(* ===== verification/LoadTsConfig.v ===== *)
(** * Loading a configuration ([surge-ts-config/src/parse.rs], [paths.rs])

    The whole of [load_tsconfig]: the chain of configs is merged, its options
    normalized, its files found and its removed options located. *)

From stdpp Require Import gmap sets.
From S2P Require Import Prelude RustStr Json PathMapping UnixPath Probe ImportGraph GraphReach TsConfig ConfigChain CompilerOptions Normalize ConfigFiles FilesFound RemovedOptions.

(** The fields of [LoadedTsConfig]. *)
Record LoadedTsConfig := mkLoaded {
  config_path : str;
  root_dir : str;
  source_files : list str;
  normalized_options : NormalizedCompilerOptions;
  diagnostics : list ConfigDiagnostic;
  removed_options : list RemovedCompilerOption;
}.

Section load.
Context `{Fs : HostFs} `{Globs : GlobLib} `{Walk : WalkDir}.
Context (current_dir : option str) (parse_to_serde_value : str -> str + Value) (parse_to_ast : str -> option AstValue).

Definition absolutize (path : str) : str :=
  if is_absolute path then path else match current_dir with Some dir => path_join dir path | None => path end.

Definition resolve_project_path (project : str) : result (str * str) :=
  let project := absolutize project in
  if std_exists project && std_is_file project then
    project ← canonicalize_if_exists project;
    Ok (project, default project (parent project))
  else if std_exists project && std_is_dir project then
    project ← canonicalize_if_exists project;
    Ok (path_join project (lit "tsconfig.json"), project)
  else if bool_decide (file_name project = Some (lit "tsconfig.json")) || bool_decide (extension project = Some (lit "json")) then
    Ok (project, match parent project with Some root_dir => root_dir | None => default (lit ".") current_dir end)
  else Ok (path_join project (lit "tsconfig.json"), project).

Definition finish_loaded_config (config_path root_dir : str) (merged : RawTsConfig) (diagnostics : list ConfigDiagnostic)
    : result LoadedTsConfig :=
  let '(options, d1) := normalize_compiler_options (compiler_options merged) root_dir in
  '(files, d2) ← resolve_source_files root_dir (files merged) (include merged) (exclude merged) options;
  Ok (mkLoaded config_path root_dir files options (diagnostics ++ d1 ++ d2)
        (collect_removed_options parse_to_ast config_path (compiler_options merged))).

Definition load_tsconfig (fuel : nat) (project : str) : result LoadedTsConfig :=
  '(config_path, root_dir) ← resolve_project_path project;
  '(merged, (diagnostics, _)) ← load_merged_config parse_to_serde_value fuel config_path ([], ∅);
  finish_loaded_config config_path root_dir merged diagnostics.

Definition load_tsconfig_from_value (fuel : nat) (value : Value) (config_path : str)
    : result (LoadedTsConfig * list (str * Value)) :=
  let root_dir := default [] (parent config_path) in
  '(merged, diagnostics) ←
    (match as_object value with
     | Some object =>
         '(merged, (diagnostics, _)) ←
           merge_config_object (load_merged_config parse_to_serde_value fuel) config_path object ([], ∅);
         Ok (merged, diagnostics)
     | None =>
         Ok (default_config, [mkDiagnostic ConfigParseError (lit "tsconfig.json must contain a JSON object") config_path])
     end);
  loaded ← finish_loaded_config config_path root_dir merged diagnostics;
  Ok (loaded, default [] (compiler_options merged)).

Definition normalize_compiler_options_json (options : list (str * Value)) (config_dir : str)
    : NormalizedCompilerOptions * list ConfigDiagnostic :=
  normalize_compiler_options (Some options) config_dir.
End load.

(** ** The options a configuration ends up with *)

(** Reading by key depends on what is written under each key. *)
Lemma options_by_key_ext w w' config_dir :
  (forall key, w key = w' key) -> same_options (options_by_key w config_dir) (options_by_key w' config_dir).
Proof.
  intros Hw. assert (forall A key (parse : Value -> str -> parsed A) a, read w config_dir key parse a = read w' config_dir key parse a) as Hr
    by (intros; unfold read; by rewrite Hw).
  assert (forall f, written_flag w f = written_flag w' f) as Hf by (intros; unfold written_flag; by rewrite Hw).
  assert (target_by_key w config_dir = target_by_key w' config_dir) as Ht by apply Hr.
  assert (emit_module_by_key w config_dir = emit_module_by_key w' config_dir) as Hm by (unfold emit_module_by_key; by rewrite Ht, Hr).
  assert (module_resolution_by_key w config_dir = module_resolution_by_key w' config_dir) as Hs
    by (unfold module_resolution_by_key; by rewrite Hm, Hr).
  split_and!.
  - intros f. unfold options_by_key. cbn [flag]. unfold flag_by_key. destruct f; by rewrite ?Hf, ?Ht, ?Hm, ?Hs.
  - intros n. cbn [jsx_names options_by_key]. by rewrite Hw.
  - unfold options_by_key, set_jsx_names, set_flag. cbn -[read target_by_key emit_module_by_key module_resolution_by_key].
    by rewrite !Hr, !Hw, Ht, Hm, Hs.
Qed.

Lemma same_options_trans o o' o'' : same_options o o' -> same_options o' o'' -> same_options o o''.
Proof. intros (H1 & H2 & H3) (H1' & H2' & H3'). split_and!; [intros f; by rewrite H1|intros n; by rewrite H2|by rewrite H3]. Qed.

(** Nothing written leaves the defaults. *)
Lemma unwritten_options config_dir : same_options default_options (options_by_key (fun _ => None) config_dir).
Proof. split_and!; [by intros []|by intros []|done]. Qed.

(** ** Distinct keys *)

Lemma map_insert_keys {A} key (v : A) m : NoDup m.*1 -> NoDup (map_insert key v m).*1 /\ forall k, k ∈ (map_insert key v m).*1 -> k = key \/ k ∈ m.*1.
Proof.
  induction m as [|[k w] m IH]; simpl.
  - split; [apply NoDup_singleton|]. intros k ->%list_elem_of_singleton. by left.
  - intros [Hk Hnd]%NoDup_cons. destruct (key =s k) eqn:E; simpl; rewrite NoDup_cons.
    + split; [done|]. auto.
    + destruct (IH Hnd) as [Hnd' Hin]. split.
      * split; [|done]. intros [->|H]%Hin; [by rewrite str_eqb_refl in E|done].
      * intros k'. rewrite !elem_of_cons. intros [->|[->|H]%Hin]; auto.
Qed.

Lemma map_extend_keys {A} (m entries : list (str * A)) : NoDup m.*1 -> NoDup (map_extend m entries).*1.
Proof.
  unfold map_extend. revert m. induction entries as [|[k v] entries IH]; intros m Hm; simpl; [done|].
  by apply IH, map_insert_keys.
Qed.

Definition distinct_options (c : RawTsConfig) : Prop := forall options, compiler_options c = Some options -> NoDup options.*1.

Lemma merge_distinct base child :
  (forall b, base = Some b -> distinct_options b) -> distinct_options child -> distinct_options (merge_configs base child).
Proof.
  intros Hb Hc options. unfold merge_configs. cbn [compiler_options].
  assert (NoDup (default [] (base ← base; compiler_options base)).*1) as Hi.
  { destruct base as [b|]; [|by apply NoDup_nil]. simpl. destruct (compiler_options b) as [o|] eqn:E; [|by apply NoDup_nil].
    by eapply Hb. }
  destruct (compiler_options child) as [own|] eqn:E.
  - pose proof (map_extend_keys (default [] (base ← base; compiler_options base)) own Hi) as Hx.
    destruct (map_extend _ own); [done|]. by intros [= <-].
  - destruct (default [] _) as [|e l]; [done|]. by intros [= <-].
Qed.

Section follow.
Context `{Fs : HostFs} `{Globs : GlobLib} `{Walk : WalkDir}.
Context (parse_to_serde_value : str -> str + Value).
Context (parsed_keyed : forall text value, parse_to_serde_value text = inr value -> keyed value).

Lemma loaded_distinct fuel path state merged state' :
  load_merged_config parse_to_serde_value fuel path state = Ok (merged, state') -> distinct_options merged.
Proof.
  revert path state merged state'. induction fuel as [|fuel IH]; intros path [diagnostics visited] merged state'; [done|].
  cbn [load_merged_config]. destruct (cycle_key path) as [key| |]; [|done|done]. cbn [mbind result_bind].
  destruct (decide (key ∈ visited)); [by intros [= <- _]|].
  destruct (read_config parse_to_serde_value path) as [d|object] eqn:Er; [by intros [= <- _]|].
  pose proof (parsed_options parse_to_serde_value parsed_keyed path object) as Hown. unfold merge_config_object.
  destruct (parse_current_config path object) as [parsed pushed] eqn:Ep. cbn [fst] in Hown.
  assert (distinct_options parsed) as Hc by (intros options; by apply Hown).
  destruct (map_get (lit "extends") object ≫= as_str) as [spec|].
  - destruct (resolve_extends path spec) as [[message|[base_path|]]| |]; cbn [mbind result_bind]; try done.
    + intros [= <- _]. by apply merge_distinct.
    + destruct (load_merged_config parse_to_serde_value fuel base_path _) as [[base [d v]]| |] eqn:El; [|done|done].
      cbn [mbind result_bind]. intros [= <- _]. apply merge_distinct; [|done]. intros b [= <-]. by eapply IH.
    + intros [= <- _]. by apply merge_distinct.
  - intros [= <- _]. by apply merge_distinct.
Qed.

Lemma any_visible_ends relative depths matched : any_visible relative depths matched <> OutOfFuel.
Proof.
  induction matched as [|i matched IH]; cbn [any_visible]; [done|]. destruct (depths !! i); cbn; [|done].
  by destruct (wildcard_segments_are_visible _ _).
Qed.

Lemma explicit_files_end root_dir files allow_js results : resolve_explicit_files root_dir files allow_js results <> OutOfFuel.
Proof.
  revert results. induction files as [|file files IH]; intros results; cbn [resolve_explicit_files]; [done|].
  specialize (IH results) as IH0.
  destruct (as_str file) as [raw|]; [|by destruct (resolve_explicit_files _ _ _ results) as [[? ?]| |]].
  destruct (_ || _); [by destruct (resolve_explicit_files _ _ _ results) as [[? ?]| |]|].
  destruct (negb _); [done|]. pose proof (canonicalize_ends (resolve_path root_dir raw)) as Hc.
  destruct (canonicalize_if_exists _); [apply IH|done|done].
Qed.

Lemma source_files_end root_dir files include exclude options :
  resolve_source_files root_dir files include exclude options <> OutOfFuel.
Proof.
  unfold resolve_source_files. destruct files; [apply explicit_files_end|].
  destruct (pattern_list _ _ _ _) as [i d1], (pattern_list _ _ _ _) as [e d2].
  destruct (walk_plan _ _ _) as [[[base roots] i'] e']. destruct (build_include_globset _ _) as [[set depths] d3].
  destruct (build_globset _ _) as [set' d4].
  match goal with |- context [walk_files ?b ?r ?k ?f] => pose proof (walk_files_spec b r k f) as H end.
  assert (forall r Q, ends r Q -> r <> @OutOfFuel (list str)) as He by (by intros [] ?).
  match goal with |- context [walk_files ?b ?r ?k ?f] => destruct (walk_files b r k f) eqn:E end; try done.
  exfalso. apply H. intros e0. apply source_file_ends. intros relative. unfold is_included. destruct set; [|done].
  pose proof (any_visible_ends relative depths (set_matches g relative)). by destruct (any_visible _ _ _).
Qed.
End follow.

Lemma resolve_project_path_ends `{Fs : HostFs} current_dir project : resolve_project_path current_dir project <> OutOfFuel.
Proof.
  unfold resolve_project_path. pose proof (canonicalize_ends (absolutize current_dir project)) as H.
  destruct (_ && _); [by destruct (canonicalize_if_exists _)|].
  destruct (_ && _); [by destruct (canonicalize_if_exists _)|]. by destruct (_ || _).
Qed.

(** The options of a merged config, read key by key. *)
Lemma merged_options_by_key config_dir merged :
  distinct_options merged ->
  same_options (fst (normalize_compiler_options (compiler_options merged) config_dir))
    (options_by_key (fun key => option_of key merged) config_dir).
Proof.
  intros Hnd. unfold option_of. destruct (compiler_options merged) as [options|] eqn:E.
  - pose proof (normalize_reads_keys config_dir options (Hnd options E)) as H.
    destruct (normalize_compiler_options (Some options) config_dir). exact (proj1 H).
  - apply unwritten_options.
Qed.

(** C38 Where finitely many configs can be read, loading a project ends, and unless a path on the way has no
    normalization, its options are those of [options_by_key] on what the chain of [extends] writes, each key with the
    value of the nearest config that writes it: an option reads as its own key says, and otherwise has its default, which
    for the strict family follows [strict], for the emitted module and [useDefineForClassFields] the target, for the
    resolver the emitted module, and for [resolveJsonModule] is on for the bundler and for the modules node20 and
    nodenext; the one option that does not read as written is [allowSyntheticDefaultImports], which [esModuleInterop]
    turns on whatever is written. *)
Theorem loaded_options_follow_chain `{Fs : HostFs} `{Globs : GlobLib} `{Walk : WalkDir} (current_dir : option str)
    (parse_to_serde_value : str -> str + Value) (parse_to_ast : str -> option AstValue) (keys : gset str) (fuel : nat)
    (project : str) :
  (forall text value, parse_to_serde_value text = inr value -> keyed value) ->
  (forall path key, std_read_to_string path <> None -> cycle_key path = Ok key -> key ∈ keys) ->
  (size keys < fuel)%nat ->
  ends (load_tsconfig current_dir parse_to_serde_value parse_to_ast fuel project) (fun loaded =>
    resolve_project_path current_dir project = Ok (config_path loaded, root_dir loaded)
    /\ exists l cut, chain parse_to_serde_value ∅ (config_path loaded) l cut
       /\ same_options (normalized_options loaded)
            (options_by_key (fun key => first_defined (option_of key) l.*2) (root_dir loaded))).
Proof.
  intros Hkeyed Hkeys Hfuel. unfold load_tsconfig. apply ends_bind.
  apply (ends_mono _ _ _ (ends_eq _ _ (ends_any _ (resolve_project_path_ends current_dir project)))).
  intros [path root] [Hpath _]. apply ends_bind.
  eapply ends_mono.
  { apply ends_eq, (load_chain parse_to_serde_value Hkeyed keys Hkeys). by rewrite difference_empty_L. }
  intros [merged [ds visited]] (Hload & _ & l & cut & new & Hch & _ & _ & Hm & _).
  pose proof (loaded_distinct parse_to_serde_value Hkeyed _ _ _ _ _ Hload) as Hnd.
  unfold finish_loaded_config. pose proof (merged_options_by_key root merged Hnd) as Hopt.
  destruct (normalize_compiler_options (compiler_options merged) root) as [options d1]. cbn [fst] in Hopt.
  apply ends_bind. apply (ends_mono _ _ _ (ends_any _ (source_files_end root (files merged) (include merged) (exclude merged) options))).
  intros [found d2] _. cbn [ends]. split; [exact Hpath|]. exists l, cut. split; [exact Hch|].
  eapply same_options_trans; [exact Hopt|]. apply options_by_key_ext. exact Hm.
Qed.

(** The two configs that extend each other, loaded as a project. *)
Lemma loaded_options_follow_chain_witness :
  exists loaded l cut,
    @load_tsconfig config_fs sample_globs sample_walk None config_parse (fun _ => None) 3 config_a = Ok loaded
    /\ chain (Fs := config_fs) config_parse ∅ (config_path loaded) l cut
    /\ same_options (normalized_options loaded)
         (options_by_key (fun key => first_defined (option_of key) l.*2) (root_dir loaded))
    /\ target (normalized_options loaded) = ES2022 /\ root_dir loaded = lit "/p".
Proof.
  pose proof (@loaded_options_follow_chain config_fs sample_globs sample_walk None config_parse (fun _ => None)
    {[config_a; config_b]} 3 config_a config_parse_keyed config_fs_keys ltac:(vm_compute; lia)) as H.
  destruct (@load_tsconfig config_fs sample_globs sample_walk None config_parse (fun _ => None) 3 config_a) as [loaded| |] eqn:E;
    [|vm_compute in E; discriminate..].
  destruct H as (_ & l & cut & Hch & Hs). exists loaded, l, cut. split; [reflexivity|]. split; [exact Hch|]. split; [exact Hs|].
  assert ((loaded ← @load_tsconfig config_fs sample_globs sample_walk None config_parse (fun _ => None) 3 config_a;
           Ok (target (normalized_options loaded), root_dir loaded)) = Ok (ES2022, lit "/p")) as Ht by (vm_compute; reflexivity).
  rewrite E in Ht. injection Ht as Ht Hr. split; [exact Ht|exact Hr].
Defined.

==*==

Return exactly, and only, the lines above starting at the line that contains "Record LoadedTsConfig := mkLoaded" and ending at the line that contains "(collect_removed_options parse_to_ast config_path".

Record LoadedTsConfig := mkLoaded {
  config_path : str;
  root_dir : str;
  source_files : list str;
  normalized_options : NormalizedCompilerOptions;
  diagnostics : list ConfigDiagnostic;
  removed_options : list RemovedCompilerOption;
}.

Section load.
Context `{Fs : HostFs} `{Globs : GlobLib} `{Walk : WalkDir}.
Context (current_dir : option str) (parse_to_serde_value : str -> str + Value) (parse_to_ast : str -> option AstValue).

Definition absolutize (path : str) : str :=
  if is_absolute path then path else match current_dir with Some dir => path_join dir path | None => path end.

Definition resolve_project_path (project : str) : result (str * str) :=
  let project := absolutize project in
  if std_exists project && std_is_file project then
    project ← canonicalize_if_exists project;
    Ok (project, default project (parent project))
  else if std_exists project && std_is_dir project then
    project ← canonicalize_if_exists project;
    Ok (path_join project (lit "tsconfig.json"), project)
  else if bool_decide (file_name project = Some (lit "tsconfig.json")) || bool_decide (extension project = Some (lit "json")) then
    Ok (project, match parent project with Some root_dir => root_dir | None => default (lit ".") current_dir end)
  else Ok (path_join project (lit "tsconfig.json"), project).

Definition finish_loaded_config (config_path root_dir : str) (merged : RawTsConfig) (diagnostics : list ConfigDiagnostic)
    : result LoadedTsConfig :=
  let '(options, d1) := normalize_compiler_options (compiler_options merged) root_dir in
  '(files, d2) ← resolve_source_files root_dir (files merged) (include merged) (exclude merged) options;
  Ok (mkLoaded config_path root_dir files options (diagnostics ++ d1 ++ d2)
        (collect_removed_options parse_to_ast config_path (compiler_options merged))).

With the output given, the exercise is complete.